HSBC reports pre-tax profit of €88.3 million for 2011
Profits up by 6.3% over 2011, HSBC: ‘Bank delivers solid performance in challenging times’
HSBC Malta registered a solid pre-tax profit of €88.3 million at end-2011 against a backdrop in which eurozone debt concerns continued to dominate European market sentiments.
The reported €88 million pre-tax profits increased by 6.3%, or €5.2 million, over the comparable period in 2010. On a like-for-like basis, excluding non-recurring items, profits were in line with the prior year's performance.
The board is declaring a final gross dividend of 7.2% per share (4.7%t net of tax).
"We have delivered another good set of results that saw pre-tax profit increase by 6.3% with a return on equity of 15.7%. The bank's capital and liquidity position remain strong and we have a firm grip on both our risks and costs," HSBC Malta CEO Mark Watkinson said.

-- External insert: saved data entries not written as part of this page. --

(** The record of a granted request. *)
Definition new_record (req : AllocationRequest) (id : AllocationId) (r : RegionInfo) :
    AllocationRecord :=
  mk_record id gen_first (rq_bytes req) (ri_size r) (ri_offset r) (rq_alignment req)
    (ri_region_id r) (ri_region_generation r) (rq_mem_class req) (rq_reclaimability req)
    (if rq_requires_pin req then Movability.PINNED else rq_movability req)
    (if rq_requires_pin req then 1 else 0) ResidencyState.RESIDENT
    (if rq_requires_pin req then LifecycleState.PINNED else LifecycleState.RESIDENT)
    (rq_owner req) (rq_worker req) (rq_worker_boot req) (rq_source_boot req) (rq_workload req)
    (rq_execution req) gen_none (rq_reservation_gen req) (rq_resource_claim_gen req)
    (rq_placement_gen req) (rq_policy_gen req) (rq_backing_ref req) (rq_provenance req)
    (negb (String.eqb (rq_backing_ref req) "")).

(** [+=] on the two totals and on the counter of the record's movability. *)
Definition charge (m : Movability.t) (size : Z) (d : MemoryDomain) : MemoryDomain :=
  dom_with_counts (add64 (current_committed d) size) (add64 (current_resident d) size)
    (if bool_decide (m = Movability.MOVABLE) then add64 (current_movable d) size
     else current_movable d)
    (if bool_decide (m = Movability.MOVABLE) then current_pinned d
     else if bool_decide (m = Movability.PINNED) then add64 (current_pinned d) size
     else current_pinned d) d.

Definition request (req : AllocationRequest) g :
    option (MemoryGovernor B * Result AllocationHandle) :=
  let vf := validate_request req (managed_capacity (gov_domain g)) in
  if negb (failure_ok vf) then Some (g, Err vf)
  else if negb (gov_initialized g) then
    Some (g, fail RejectReason.INTERNAL_ERROR "governor not initialized")
  else
    let region_size := detail_align_up (rq_bytes req) (rq_alignment req) in
    if (region_size =? 0) || (region_size <? rq_bytes req) then
      Some (g, fail RejectReason.SIZE_OVERFLOW "aligned allocation size overflow")
    else
      let '(g, id) := next_id_locked g in
      match allocate (arena_request req id) (gov_arena g) with
      | None => None
      | Some (a, Err f) => Some (gov_with_arena a g, Err f)
      | Some (a, Ok r) =>
          let rec := new_record req id r in
          let g := gov_with_arena a g in
          let g := gov_with_records (om_set id rec (gov_records g)) g in
          let g := gov_with_domain (charge (rec_movability rec) (ri_size r) (gov_domain g)) g in
          Some (g, Ok (mk_handle id gen_first (ri_offset r) (ri_size r) (rq_alignment req)))
      end.

(** ** release *)

(** [sub] on the two totals and on the counter of the record's movability. *)
Definition discharge (m : Movability.t) (size : Z) (d : MemoryDomain) : MemoryDomain :=
  dom_with_counts (sub_sat (current_committed d) size) (sub_sat (current_resident d) size)
    (if bool_decide (m = Movability.MOVABLE) then sub_sat (current_movable d) size
     else current_movable d)
    (if bool_decide (m = Movability.MOVABLE) then current_pinned d
     else if bool_decide (m = Movability.PINNED) then sub_sat (current_pinned d) size
     else current_pinned d) d.

Definition released (rec : AllocationRecord) : AllocationRecord :=
  rec_with_state ResidencyState.NONRESIDENT LifecycleState.RELEASED rec.

Definition release_locked (id : AllocationId) (gen : AllocationGeneration)
    (worker_boot : WorkerBootId) (source_boot : SourceBootId) g :
    MemoryGovernor B * Result AllocationRecord :=
  match om_find id (gov_records g) with
  | None =>
      match om_find id (gov_retired g) with
      | Some ret =>
          if bool_decide (rec_generation ret = gen) then
            (g, fail RejectReason.DOUBLE_FREE "double free of released allocation")
          else (g, fail RejectReason.STALE_GENERATION "stale generation on released allocation")
      | None => (g, fail RejectReason.STALE_GENERATION "unknown allocation")
      end
  | Some rec =>
      if negb (bool_decide (rec_generation rec = gen)) then
        (g, fail RejectReason.STALE_GENERATION "stale allocation generation on release")
      else if gen_is_set worker_boot && negb (bool_decide (worker_boot = rec_worker_boot rec)) then
        (g, fail RejectReason.STALE_AUTHORITY "stale worker boot authority")
      else if gen_is_set source_boot && negb (bool_decide (source_boot = rec_source_boot rec)) then
        (g, fail RejectReason.STALE_AUTHORITY "stale source boot authority")
      else if rec_pin_count rec >? 0 then
        (g, fail RejectReason.FREE_OF_ACTIVE_OR_PINNED "cannot release a pinned allocation")
      else if bool_decide (rec_residency rec = ResidencyState.ACTIVE) then
        (g, fail RejectReason.FREE_OF_ACTIVE_OR_PINNED "cannot release an active allocation")
      else
        match free id gen (gov_arena g) with
        | (a, Err f) => (gov_with_arena a g, Err f)
        | (a, Ok _) =>
            let rel := released rec in
            let g := gov_with_arena a g in
            let g := gov_with_retired (om_set id rel (gov_retired g)) g in
            let g := gov_with_records (om_erase id (gov_records g)) g in
            let g := gov_with_domain
                       (discharge (rec_movability rel) (rec_region_size rel) (gov_domain g)) g in
            let g := gov_with_counters (gov_next_alloc_id g) (add64 (gov_history_count g) 1) g in
            (g, Ok rel)
        end
  end.

Definition release (id : AllocationId) (gen : AllocationGeneration) g :=
  release_locked id gen gen_none gen_none g.

Definition release_for_worker (id : AllocationId) (gen : AllocationGeneration)
    (worker_boot : WorkerBootId) (source_boot : SourceBootId) g :=
  release_locked id gen worker_boot source_boot g.

(** ** pin and unpin *)

Definition pin_locked (id : AllocationId) (gen : AllocationGeneration) g :
    option (MemoryGovernor B * Result unit) :=
  match om_find id (gov_records g) with
  | None => Some (g, fail RejectReason.STALE_GENERATION "unknown allocation")
  | Some rec =>
      if negb (bool_decide (rec_generation rec = gen)) then
        Some (g, fail RejectReason.STALE_GENERATION "stale generation on pin")
      else
        match pin id gen (gov_arena g) with
        | None => None
        | Some (a, Err f) => Some (gov_with_arena a g, Err f)
        | Some (a, Ok r) =>
            let rec' := rec_with_pin Movability.PINNED (ri_pin_count r) LifecycleState.PINNED rec in
            let d := gov_domain g in
            let d := dom_with_counts (current_committed d) (current_resident d)
                       (sub_sat (current_movable d) (rec_region_size rec))
                       (add64 (sub_sat (current_pinned d) 0) (rec_region_size rec)) d in
            let g := gov_with_arena a g in
            let g := gov_with_records (om_set id rec' (gov_records g)) g in
            Some (gov_with_domain d g, Ok tt)
        end
  end.

Definition unpin_locked (id : AllocationId) (gen : AllocationGeneration) g :
    option (MemoryGovernor B * Result unit) :=
  match om_find id (gov_records g) with
  | None => Some (g, fail RejectReason.STALE_GENERATION "unknown allocation")
  | Some rec =>
      if negb (bool_decide (rec_generation rec = gen)) then
        Some (g, fail RejectReason.STALE_GENERATION "stale generation on unpin")
      else
        match unpin id gen (gov_arena g) with
        | None => None
        | Some (a, Err f) => Some (gov_with_arena a g, Err f)
        | Some (a, Ok r) =>
            let rec' := rec_with_pin (ri_movability r) (ri_pin_count r)
                          (if ri_pin_count r =? 0 then LifecycleState.RESIDENT
                           else LifecycleState.PINNED) rec in
            let d := gov_domain g in
            let d := if ri_pin_count r =? 0 then
                       dom_with_counts (current_committed d) (current_resident d)
                         (add64 (current_movable d) (rec_region_size rec))
                         (sub_sat (current_pinned d) (rec_region_size rec)) d
                     else d in
            let g := gov_with_arena a g in
            let g := gov_with_records (om_set id rec' (gov_records g)) g in
            Some (gov_with_domain d g, Ok tt)
        end
  end.

(** ** Queries *)

(** [MemoryGovernor::get]. *)
Definition gov_get (id : AllocationId) (gen : AllocationGeneration) g : Result AllocationRecord :=
  match om_find id (gov_records g) with
  | None => fail RejectReason.STALE_GENERATION "unknown allocation"
  | Some rec =>
      if negb (bool_decide (rec_generation rec = gen)) then
        fail RejectReason.STALE_GENERATION "stale allocation generation on query"
      else
        match get id gen (gov_arena g) with
        | Err f => Err f
        | Ok _ => Ok rec
        end
  end.

Definition region_size (id : AllocationId) g : Z :=
  match om_find id (gov_records g) with
  | Some rec => rec_region_size rec
  | None =>
      match om_find id (gov_retired g) with
      | Some rec => rec_region_size rec
      | None => 0
      end
  end.

Definition allocations g : list AllocationRecord := om_values (gov_records g).

(** The three exclusions that [reclaimable_bytes_locked] and [reclaim_candidates] share. *)
Definition reclaim_pinned (rec : AllocationRecord) : bool :=
  (rec_pin_count rec >? 0) || bool_decide (rec_movability rec = Movability.PINNED)
  || bool_decide (rec_movability rec = Movability.NONMOVABLE).

Definition reclaim_never (rec : AllocationRecord) : bool :=
  bool_decide (rec_reclaimability rec = Reclaimability.NEVER_RECLAIM)
  || bool_decide (rec_reclaimability rec = Reclaimability.UNKNOWN).

Definition reclaim_active (rec : AllocationRecord) : bool :=
  bool_decide (rec_residency rec = ResidencyState.ACTIVE).

Definition reclaimable_bytes_locked g : Z :=
  fold_left
    (fun total rec =>
       if negb (reclaim_pinned rec) && negb (reclaim_never rec) && negb (reclaim_active rec)
       then add64 total (rec_region_size rec) else total)
    (om_values (gov_records g)) 0.

Definition pressure_evidence g : PressureEvidence :=
  let a := gov_arena g in
  mk_evidence (managed_capacity (gov_domain g)) (ra_live_bytes a) (free_bytes a)
    (reclaimable_bytes_locked g) (largest_free_region a) (external_fragmentation a)
    (dom_watermarks (gov_domain g)).

(** [const], but it stores the state in the mutable [domain_] and refreshes the arena's
    mutable cache. *)
Definition pressure_locked g : MemoryGovernor B * PressureState.t :=
  let p := evaluate_pressure (pressure_evidence g) (dom_pressure (gov_domain g)) in
  let g := gov_with_arena (ensure_summary (gov_arena g)) g in
  (gov_with_domain (dom_with_status p (dom_health (gov_domain g)) (gov_domain g)) g, p).

Definition summary_locked g : MemoryGovernor B * MemorySummary :=
  let a := gov_arena g in
  let d := gov_domain g in
  let '(g', p) := pressure_locked g in
  (g', mk_summary (managed_capacity d) (free_bytes a) (ra_live_bytes a) (ra_live_bytes a)
         (reclaimable_bytes_locked g) (movable_bytes a) (pinned_bytes a) (largest_free_region a)
         (free_region_count a) (ra_live_count a) (external_fragmentation a) (dom_provenance d) p
         (domain_generation d)).

(** ** Reclaim candidates *)

Definition reclaimability_requires_backing (r : Reclaimability.t) : bool :=
  bool_decide (r = Reclaimability.RECLAIM_IF_RELOADABLE)
  || bool_decide (r = Reclaimability.RECLAIM_IF_CHECKPOINTED).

"We will continue to focus on improving productivity and cost effectiveness to ensure long-term business sustainability. The bank's strategy is clear and we continue to emphasise our competitive advantage as an international bank and as an important part of HSBC, one of the world's largest and strongest banking groups," Watkinson said.
During the year the bank launched a staff voluntary retirement scheme and also closed down several of its Malta branches, as well as disposing of its card acquiring business, in line with HSBC Group's global strategy for this business.
The cost of the voluntary retirement scheme (€11m) was broadly offset by the proceeds from the sale of the card acquiring business. Net other-operating income increased significantly, from €5.2m in 2010 to €23.6m in 2011, driven by the sale of the card acquiring business and the non-recurring gain in the life insurance subsidiary relating to a methodology change.
During 2011, the bank introduced a new banking computer system at a cost of €10 million during the year and the roll-out of upgraded branches and ATMs at a cost of €11 million continues.
Net interest income improved by 5.2% to €129.3 million compared with €122.8 million in 2010. The increase reflected growth in mortgage lending and improved balance sheet management. Net fees and commission income of €33.5m in 2011 was marginally down on the prior year. Growth in account services fees were offset by a decline in stockbroking fees largely due to the slow-down in local capital markets bond issuance activity.
HSBC Life Insurance (Malta) Ltd generated a profit before tax of €11.3m compared to €12.6m in 2010. The business benefitted from a non-recurring gain of €6.9m as a result of a refinement in the methodology used to calculate the present value of in-force long-term insurance business. This benefit was eroded during the year as the yields on euro swaps continued to fall and the market value of investment holdings reduced.
In view of significantly heightened stress in the eurozone debt markets, the bank reduced its exposure to higher risk eurozone countries through selling holdings in the available-for-sale bond portfolio at a net loss of €1.6m.
Operating expenses of €98.2m were €10.6m or 12.1% higher compared to the previous year with a cost efficiency ratio of 50.4% compared to 49.7% in 2010. Costs increased principally due to the staff voluntary retirement scheme provision of €11m and due to higher costs relating to utilities, regulatory fees and compliance costs.
Impairments rose from €5.5m to €8.3m in 2011, principally due to a €4 million impairment taken on Greek government bonds held by the life insurance subsidiary in the available-for-sale bond portfolio. The life insurance subsidiary's remaining exposure to Greek debt is modest and stands at a net book value of less than €2 million.
Other than the exposures noted above and investments in Maltese government debt, the group has no exposure to southern European government debt.
But there was a marginal deterioration in non-performing loans from 3.6% to 5.1%, although HSBC said asset quality remains good and loan impairments declined to €4.1m (11 basis points of the overall loan book) compared with €5.3m in 2010.
Net loans and advances to customers increased by €53.8 million to €3.3 billion. Mortgage market share remained stable. Gross new lending to customers amounted to €656 million which reflects the bank's continued support to the local economy.
Liabilities rose by €141.8m during the year and stood at €5.4 billion at the year end. The increase in liabilities reflected a rise in placements with the bank offsetting a small fall in customer deposits.
The bank's liquidity position remains strong with advances to deposits ratio of 75.9%, compared with 73.7% at 31 December 2010.
The bank strengthened its capital ratio by 140 basis points to 11.6%. This exceeds the 8.0% minimum regulatory requirement. The bank intends to maintain a conservative approach to capital and will continue to build capital where appropriate.